Premee Mohamed is an Indo-Caribbean scientist and speculative fiction author based in Edmonton, Alberta. She is the author of novels ‘Beneath the Rising’ (Crawford Award, Aurora Award, British Fantasy Award, and Locus Award finalist) and ‘A Broken Darkness,’ and novellas ‘These Lifeless Things,’ ‘And What Can We Offer You Tonight,’ and ‘The Annual Migration of Clouds.’ Her next novel, ‘The Void Ascendant,’ is the final book in the Beneath the Rising trilogy and is due out in March 2022. Her short fiction has appeared in many venues and she can be found on Twitter at @premeesaurus and on her website at www.premeemohamed.com.


‘Nathan Burgoine is a tall queer writer of mostly shorter queer fiction. His first novel, Light, was a finalist for the Lambda Literary Award, and his first YA novel, Exit Plans for Teenage Freaks, was a finalist for a Prix Aurora Award. He mostly writes shorter fictions and novellas somewhere in the Venn diagram of spec-fic and/or romance, but always queer. His next YA novella is included in Three Left Turns to Nowhere, and comes out in February 2022 from Bold Strokes Books. He lives in Ottawa, Canada, with his husband Dan and their rescued husky. You can find him online at nathanburgoine.com.

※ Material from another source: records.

(* ===== verification/CString.v ===== *)
(** * C strings: the C library functions the driver calls, and misc.c

    A NUL-terminated [char *] is a [string] holding the bytes before the
    terminator; a pointer into it is the suffix it points at, so reading the
    byte under the cursor of [EmptyString] is reading the terminator.  A
    pointer that may be NULL is an [option string].  A [char] array of fixed
    size is the list of all its bytes ([carray]), because [strncpy] may leave
    it without a terminator. *)

From S2P Require Import Prelude.

Open Scope Z_scope.

(** ** Character classes (ctype.h, C locale) *)

Definition is_space (c : ascii) : bool :=
  match c with
  | "009" | "010" | "011" | "012" | "013" | " " => true
  | _ => false
  end%char.

Definition code (c : ascii) : Z := Z.of_N (N_of_ascii c).

Definition isdigit (c : ascii) : bool := (48 <=? code c) && (code c <=? 57).

Definition toupper (c : ascii) : ascii :=
  if (97 <=? code c) && (code c <=? 122)
  then ascii_of_N (Z.to_N (code c - 32)) else c.

(** Value of a digit in bases up to 36. *)
Definition digit_of (c : ascii) : Z :=
  let n := code c in
  if isdigit c then n - 48
  else if (97 <=? n) && (n <=? 122) then n - 87
  else if (65 <=? n) && (n <=? 90) then n - 55
  else 255.

(** ** string.h *)

Definition strlen (s : string) : Z := Z.of_nat (String.length s).

(** The byte under a cursor. *)
Definition peek (s : string) : ascii :=
  match s with EmptyString => NUL | String c _ => c end.
(** A scan that stops at NUL stops in the string. *)
Lemma scan_holds (p : ascii → bool) mem i P :
  holds_str mem i P → p NUL = false → scan p mem i = Some (i + length (take_while p P)).
Proof.
  intros Hh Hp. pose proof (holds_bound _ _ _ Hh) as Hb. destruct Hh as [Hl [stale H]]. unfold scan.
  assert (E : take_while p (drop i mem) = take_while p P).
  { rewrite H. clear -Hp. induction P as [|c P IH]; simpl; [by rewrite Hp|].
    destruct (p c); [by rewrite IH|done]. }
  pose proof (take_while_length p P). rewrite E, (proj2 (Nat.ltb_lt _ _)) by lia. done.
Qed.

Lemma str_at_holds mem i P :
  holds_str mem i P → Forall (λ c, not_nul c = true) P → str_at mem i = Some P.
Proof.
  intros Hh HP. unfold str_at. rewrite (scan_holds not_nul _ _ _ Hh) by done.
  destruct Hh as [_ [stale H]]. rewrite H. cbn [mbind option_bind].
  pose proof (take_while_app_all not_nul P [] HP) as E. simpl in E. rewrite !app_nil_r in E. rewrite E.
  replace (i + length P - i) with (length P) by lia. by rewrite take_app_length.
Qed.

Lemma holds_put mem i bs :
  length mem = S MAX_AT_RESPONSE → i + length bs ≤ MAX_AT_RESPONSE →
  holds_str (put_bytes mem i (bs ++ [NUL])) i bs.
Proof.
  intros Hl Hb. split; [rewrite put_length; rewrite ?length_app; simpl; lia|].
  rewrite drop_put by (rewrite length_app; simpl; lia).
  rewrite <-app_assoc. by eexists.
Qed.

Amal El-Mohtar is an award-winning writer of fiction, poetry, and criticism. Her stories and poems have appeared in magazines including Tor.comFireside FictionLightspeed, Uncanny, Strange Horizons, Apex, Stone Telling, and Mythic Delirium; anthologies including The Djinn Falls in Love and Other Stories (2017)The Starlit Wood: New Fairy Tales (2016), Kaleidoscope: Diverse YA Science Fiction and Fantasy Stories (2014), and The Thackery T. Lambshead Cabinet of Curiosities (2011)and in her own collection, The Honey Month (2010). Her articles and reviews have appeared in the New York Times, NPR Books and on Tor.com. She became the Otherworldly columnist at the New York Times in February 2018, and is represented by DongWon Song of HMLA.